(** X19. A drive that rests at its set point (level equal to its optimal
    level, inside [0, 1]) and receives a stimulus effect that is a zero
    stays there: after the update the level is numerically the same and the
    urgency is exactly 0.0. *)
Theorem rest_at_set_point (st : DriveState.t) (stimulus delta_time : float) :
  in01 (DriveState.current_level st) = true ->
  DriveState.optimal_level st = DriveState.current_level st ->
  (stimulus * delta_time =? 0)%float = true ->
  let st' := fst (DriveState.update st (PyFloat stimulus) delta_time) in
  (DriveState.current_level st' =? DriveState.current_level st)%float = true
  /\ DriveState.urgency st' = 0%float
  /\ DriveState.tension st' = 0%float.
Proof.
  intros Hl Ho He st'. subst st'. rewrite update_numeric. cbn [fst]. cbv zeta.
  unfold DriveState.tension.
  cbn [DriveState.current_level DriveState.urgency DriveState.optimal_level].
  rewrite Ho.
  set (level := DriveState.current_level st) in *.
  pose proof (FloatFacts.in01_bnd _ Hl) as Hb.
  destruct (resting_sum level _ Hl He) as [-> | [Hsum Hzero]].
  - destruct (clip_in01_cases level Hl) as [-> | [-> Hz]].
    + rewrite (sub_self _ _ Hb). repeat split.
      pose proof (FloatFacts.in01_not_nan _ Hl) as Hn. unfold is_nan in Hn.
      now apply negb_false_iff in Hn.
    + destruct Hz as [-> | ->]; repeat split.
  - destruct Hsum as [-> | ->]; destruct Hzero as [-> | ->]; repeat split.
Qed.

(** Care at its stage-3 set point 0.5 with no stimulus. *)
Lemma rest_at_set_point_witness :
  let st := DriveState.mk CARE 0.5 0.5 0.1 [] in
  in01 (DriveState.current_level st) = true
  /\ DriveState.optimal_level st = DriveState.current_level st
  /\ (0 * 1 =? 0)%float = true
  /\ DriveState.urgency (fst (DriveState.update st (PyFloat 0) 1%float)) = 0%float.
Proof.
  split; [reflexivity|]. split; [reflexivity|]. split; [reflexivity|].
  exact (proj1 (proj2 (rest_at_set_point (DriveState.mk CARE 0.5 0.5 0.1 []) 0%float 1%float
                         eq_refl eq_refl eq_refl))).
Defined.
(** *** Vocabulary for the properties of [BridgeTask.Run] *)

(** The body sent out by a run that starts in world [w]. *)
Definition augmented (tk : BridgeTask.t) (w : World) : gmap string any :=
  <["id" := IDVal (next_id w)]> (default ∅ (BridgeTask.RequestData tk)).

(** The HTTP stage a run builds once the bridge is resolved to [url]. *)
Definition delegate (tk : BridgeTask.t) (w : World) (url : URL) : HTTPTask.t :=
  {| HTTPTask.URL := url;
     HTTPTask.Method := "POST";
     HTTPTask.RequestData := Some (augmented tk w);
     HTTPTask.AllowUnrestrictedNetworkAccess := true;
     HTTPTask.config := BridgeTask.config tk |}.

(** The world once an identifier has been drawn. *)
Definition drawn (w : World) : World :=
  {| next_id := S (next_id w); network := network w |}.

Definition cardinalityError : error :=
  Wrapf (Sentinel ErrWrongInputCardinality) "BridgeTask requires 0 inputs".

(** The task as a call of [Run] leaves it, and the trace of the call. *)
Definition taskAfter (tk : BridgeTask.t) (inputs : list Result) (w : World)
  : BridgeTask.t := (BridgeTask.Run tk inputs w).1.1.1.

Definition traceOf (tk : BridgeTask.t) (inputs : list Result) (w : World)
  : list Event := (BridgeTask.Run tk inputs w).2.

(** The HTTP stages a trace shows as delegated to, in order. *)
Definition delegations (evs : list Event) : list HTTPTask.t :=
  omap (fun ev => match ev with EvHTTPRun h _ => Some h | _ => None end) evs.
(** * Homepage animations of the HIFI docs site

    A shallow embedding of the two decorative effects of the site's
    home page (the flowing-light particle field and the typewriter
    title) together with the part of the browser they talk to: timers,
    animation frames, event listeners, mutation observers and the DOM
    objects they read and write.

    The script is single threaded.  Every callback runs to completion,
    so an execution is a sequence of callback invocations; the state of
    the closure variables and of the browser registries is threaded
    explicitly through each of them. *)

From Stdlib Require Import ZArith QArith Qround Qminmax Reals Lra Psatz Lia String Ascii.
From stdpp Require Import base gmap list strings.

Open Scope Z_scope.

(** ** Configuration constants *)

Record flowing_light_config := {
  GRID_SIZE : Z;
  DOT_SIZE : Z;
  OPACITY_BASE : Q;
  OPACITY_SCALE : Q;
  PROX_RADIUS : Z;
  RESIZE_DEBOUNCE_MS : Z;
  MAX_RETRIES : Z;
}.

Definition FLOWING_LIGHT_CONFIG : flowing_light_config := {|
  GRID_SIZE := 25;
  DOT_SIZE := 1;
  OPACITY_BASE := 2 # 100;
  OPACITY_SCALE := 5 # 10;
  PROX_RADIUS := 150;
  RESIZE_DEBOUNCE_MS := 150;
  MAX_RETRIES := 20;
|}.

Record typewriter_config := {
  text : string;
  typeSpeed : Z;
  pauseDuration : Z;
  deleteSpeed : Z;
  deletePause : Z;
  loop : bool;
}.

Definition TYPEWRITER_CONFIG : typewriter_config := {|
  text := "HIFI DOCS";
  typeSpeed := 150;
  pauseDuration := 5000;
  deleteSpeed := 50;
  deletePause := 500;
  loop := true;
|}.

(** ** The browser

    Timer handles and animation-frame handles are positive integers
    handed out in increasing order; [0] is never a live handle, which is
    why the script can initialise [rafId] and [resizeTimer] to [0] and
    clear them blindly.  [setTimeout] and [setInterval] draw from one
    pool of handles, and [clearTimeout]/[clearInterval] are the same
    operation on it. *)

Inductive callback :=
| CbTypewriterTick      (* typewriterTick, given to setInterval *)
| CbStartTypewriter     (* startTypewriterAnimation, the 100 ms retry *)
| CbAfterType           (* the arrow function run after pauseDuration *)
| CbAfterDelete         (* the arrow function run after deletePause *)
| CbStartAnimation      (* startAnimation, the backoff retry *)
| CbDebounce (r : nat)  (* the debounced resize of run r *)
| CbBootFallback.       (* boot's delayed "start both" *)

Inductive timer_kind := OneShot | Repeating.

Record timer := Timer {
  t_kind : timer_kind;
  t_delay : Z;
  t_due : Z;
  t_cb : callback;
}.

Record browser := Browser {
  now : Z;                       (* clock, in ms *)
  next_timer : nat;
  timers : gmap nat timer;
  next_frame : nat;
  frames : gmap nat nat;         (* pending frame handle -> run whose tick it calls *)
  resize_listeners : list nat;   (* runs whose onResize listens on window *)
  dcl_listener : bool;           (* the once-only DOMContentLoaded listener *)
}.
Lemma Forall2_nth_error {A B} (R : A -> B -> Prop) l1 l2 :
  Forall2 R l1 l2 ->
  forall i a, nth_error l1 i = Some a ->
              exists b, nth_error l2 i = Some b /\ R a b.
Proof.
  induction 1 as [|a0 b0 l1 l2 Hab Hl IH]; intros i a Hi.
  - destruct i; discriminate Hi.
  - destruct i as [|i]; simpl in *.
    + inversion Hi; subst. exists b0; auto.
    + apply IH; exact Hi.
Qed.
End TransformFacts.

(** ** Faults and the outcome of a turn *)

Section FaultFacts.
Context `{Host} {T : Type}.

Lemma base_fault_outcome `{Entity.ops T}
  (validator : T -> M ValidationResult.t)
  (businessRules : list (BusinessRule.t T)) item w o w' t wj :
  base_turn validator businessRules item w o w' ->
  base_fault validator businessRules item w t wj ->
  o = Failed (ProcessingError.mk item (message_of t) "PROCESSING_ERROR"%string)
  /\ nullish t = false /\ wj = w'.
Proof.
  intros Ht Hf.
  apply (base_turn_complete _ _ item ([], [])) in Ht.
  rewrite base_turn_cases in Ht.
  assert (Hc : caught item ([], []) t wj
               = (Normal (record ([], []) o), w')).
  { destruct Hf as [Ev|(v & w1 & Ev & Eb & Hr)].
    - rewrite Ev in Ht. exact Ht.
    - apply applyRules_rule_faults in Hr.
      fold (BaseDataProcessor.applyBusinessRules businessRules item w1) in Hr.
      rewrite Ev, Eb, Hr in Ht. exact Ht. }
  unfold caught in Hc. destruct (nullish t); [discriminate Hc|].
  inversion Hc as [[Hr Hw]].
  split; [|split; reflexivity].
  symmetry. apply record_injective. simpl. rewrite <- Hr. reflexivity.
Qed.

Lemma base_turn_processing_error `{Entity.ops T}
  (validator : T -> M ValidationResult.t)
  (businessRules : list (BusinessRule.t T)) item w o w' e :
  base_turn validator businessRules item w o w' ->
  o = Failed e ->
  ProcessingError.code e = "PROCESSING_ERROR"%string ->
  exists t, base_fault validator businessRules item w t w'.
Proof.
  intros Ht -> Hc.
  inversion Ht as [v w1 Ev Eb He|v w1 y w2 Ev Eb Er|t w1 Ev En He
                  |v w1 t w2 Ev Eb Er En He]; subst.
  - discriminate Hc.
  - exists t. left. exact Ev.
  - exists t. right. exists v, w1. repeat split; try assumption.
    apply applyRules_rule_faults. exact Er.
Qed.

# [GOAL OF THE EXERCISE]
Please reproduce exactly the lines in the listing above from the one containing "exists b0; auto." through the one containing "exists t, base_fault", both included, and nothing more.

# [SOLUTION TO THIS EXERCISE]
    + inversion Hi; subst. exists b0; auto.
    + apply IH; exact Hi.
Qed.
End TransformFacts.

(** ** Faults and the outcome of a turn *)

Section FaultFacts.
Context `{Host} {T : Type}.

Lemma base_fault_outcome `{Entity.ops T}
  (validator : T -> M ValidationResult.t)
  (businessRules : list (BusinessRule.t T)) item w o w' t wj :
  base_turn validator businessRules item w o w' ->
  base_fault validator businessRules item w t wj ->
  o = Failed (ProcessingError.mk item (message_of t) "PROCESSING_ERROR"%string)
  /\ nullish t = false /\ wj = w'.
Proof.
  intros Ht Hf.
  apply (base_turn_complete _ _ item ([], [])) in Ht.
  rewrite base_turn_cases in Ht.
  assert (Hc : caught item ([], []) t wj
               = (Normal (record ([], []) o), w')).
  { destruct Hf as [Ev|(v & w1 & Ev & Eb & Hr)].
    - rewrite Ev in Ht. exact Ht.
    - apply applyRules_rule_faults in Hr.
      fold (BaseDataProcessor.applyBusinessRules businessRules item w1) in Hr.
      rewrite Ev, Eb, Hr in Ht. exact Ht. }
  unfold caught in Hc. destruct (nullish t); [discriminate Hc|].
  inversion Hc as [[Hr Hw]].
  split; [|split; reflexivity].
  symmetry. apply record_injective. simpl. rewrite <- Hr. reflexivity.
Qed.

Lemma base_turn_processing_error `{Entity.ops T}
  (validator : T -> M ValidationResult.t)
  (businessRules : list (BusinessRule.t T)) item w o w' e :
  base_turn validator businessRules item w o w' ->
  o = Failed e ->
  ProcessingError.code e = "PROCESSING_ERROR"%string ->
  exists t, base_fault validator businessRules item w t w'.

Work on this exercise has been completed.